Hi, my name is Michael Garawitz. I am from Short Hills, New Jersey. I am about 30 minutes from New York City. I am currently a freshmen in the Division of undergraduate studies. I plan to transfer into the Business School and plan to major in economics or accounting.

During my orientation, I decided that I wanted to take a few classes that were vastly different than what I intend to major in. I wanted to try something out thats new. As I was reading about the classes, they all seemed incredibly boring. I knew I didn’t want to study the middle ages again, or learn about Greek and Roman history for the hundredth time.

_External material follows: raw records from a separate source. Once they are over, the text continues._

Definition RecoverExpiryItems (claim : Claim) : M Z :=
  let bank := Claim_BankID claim in
  beginTenant bank ;;
  with_defer shard_rollback (
    runs ← wrap "recover expiry leases" (shard_exec (recover_expiry bank));
    mapM_ (completeExpiryRun bank) runs ;;
    shard_commit ;;
    mret (Z.of_nat (length runs))).

(** [verifyExpiryLease]. *)
Definition verifyExpiryLease (item : ExpiryItem) (owner : string) : M unit :=
  exists_ ← shard_exec (query (fun env db =>
    match expiry_items db !! (ExpiryItem_BankID item, ExpiryItem_ID item) with
    | Some e => holds_expiry_lease owner (ExpiryItem_LeaseVersion item) env e
    | None => false
    end));
  if exists_ : bool then mret tt else throw ErrStale.

Definition expire_card (item : ExpiryItem) (owner status : string) : M unit :=
  let bank := ExpiryItem_BankID item in
  shard_exec (update_card bank (ExpiryItem_CardID item) (fun _ => true) (fun env c =>
    c <| cd_status := "expired" |> <| cd_expires_at := Some (default (clock_timestamp env) (cd_expires_at c)) |>
      <| cd_version := cd_version c + 1 |>)) ;;
  shard_exec (insert_history bank (ExpiryItem_CardID item) (ExpiryItem_OperationID item) status "expired"
    "scheduled expiry" (system_by owner)).

Definition finish_expiry_item (item : ExpiryItem) (owner result_ : string) : sql shard_db Z :=
  update_expiry_row (ExpiryItem_BankID item) (ExpiryItem_ID item)
    (fun env _ e => holds_expiry_lease owner (ExpiryItem_LeaseVersion item) env e) (fun env e =>
    e <| ex_status := result_ |> <| ex_attempt_count := ex_attempt_count e + 1 |>
      <| ex_lease_owner := None |> <| ex_lease_expires_at := None |> <| ex_failure_code := None |>).

(** [ApplyExpiryItem] between the start of its transaction and its commit. *)
Definition apply_expiry (item : ExpiryItem) (owner : string) : M unit :=
  let bank := ExpiryItem_BankID item in
  verifyExpiryLease item owner ;;
  status ← row (shard_exec (query (fun _ db => cd_status <$> cards db !! (bank, ExpiryItem_CardID item))));
  result_ ←
    (if status == "expired" then mret "skipped_already_expired"
     else
       let '(_, valid, _) := Lifecycle.Transition status "expire" in
       if negb valid then throw (ErrMsg "invalid expiry transition")
       else expire_card item owner status ;; mret "expired");
  shard_exec (update_operation bank (ExpiryItem_OperationID item) (fun _ => true) (fun env o =>
    o <| op_status := "succeeded" |> <| op_executor_identity := Some owner |>
      <| op_completed_at := Some (clock_timestamp env) |>)) ;;
  shard_exec (fun env db => insert_audit bank "card.expire" "card" (ExpiryItem_CardID item) "succeeded"
    (gen_random_uuid env 0) (system_by owner) (JObj []) env db) ;;
  n ← shard_exec (finish_expiry_item item owner result_);
  expect_one n ;;
  completeExpiryRun bank (ExpiryItem_RunID item).

Definition ApplyExpiryItem (item : ExpiryItem) (owner : string) : M unit :=
  beginTenant (ExpiryItem_BankID item) ;;
  with_defer shard_rollback (apply_expiry item owner ;; shard_commit).

Definition requeue_expiry (item : ExpiryItem) (owner status : string) (delay : Z) : sql shard_db Z :=
  update_expiry_row (ExpiryItem_BankID item) (ExpiryItem_ID item)
    (fun env _ e => holds_expiry_lease owner (ExpiryItem_LeaseVersion item) env e) (fun env e =>
    e <| ex_status := status |> <| ex_attempt_count := ex_attempt_count e + 1 |>
      <| ex_automatic_retry_count := ex_automatic_retry_count e + (if status == "pending" then 1 else 0) |>
      <| ex_lease_owner := None |> <| ex_lease_expires_at := None |>
      <| ex_next_attempt_at := clock_timestamp env + delay |> <| ex_failure_code := Some "expiry_failed" |>).

Definition RequeueExpiryItem (item : ExpiryItem) (owner : string) (delay : Z) : M unit :=
  let bank := ExpiryItem_BankID item in
  beginTenant bank ;;
  with_defer shard_rollback ((
    let status := if 3 <=? ExpiryItem_AutomaticRetry item then "manual_retry_required" else "pending" in
    n ← shard_exec (requeue_expiry item owner status delay);
    expect_one n ;;
    completeExpiryRun bank (ExpiryItem_RunID item)) ;;
    shard_commit).

Definition FailExpiryItem (item : ExpiryItem) (owner : string) : M unit := RequeueExpiryItem item owner second.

I saw this class and the course description caught my eye. “A science class for students who do not want to be scientists”. That sounded interesting. I kept reading and it said that I didn’t need any prior knowledge of anything regarding science. For a one semester course, I don’t mind trying something new. Before I begin to have all my classes focused around my major, I definitely wanted to take some cool and interesting classes. I actually found an interesting article that is related to what we will be learning in this class. You can find it here

I don’t hate science, however I am just not a huge fan of it. I never have been in High School. I just don’t find learning about organisms and species and genes to be very interesting. I would much rather learn about politics or the economy. I realize that science is important and I am grateful that there are people who actually like it. But, I’m not one of those people.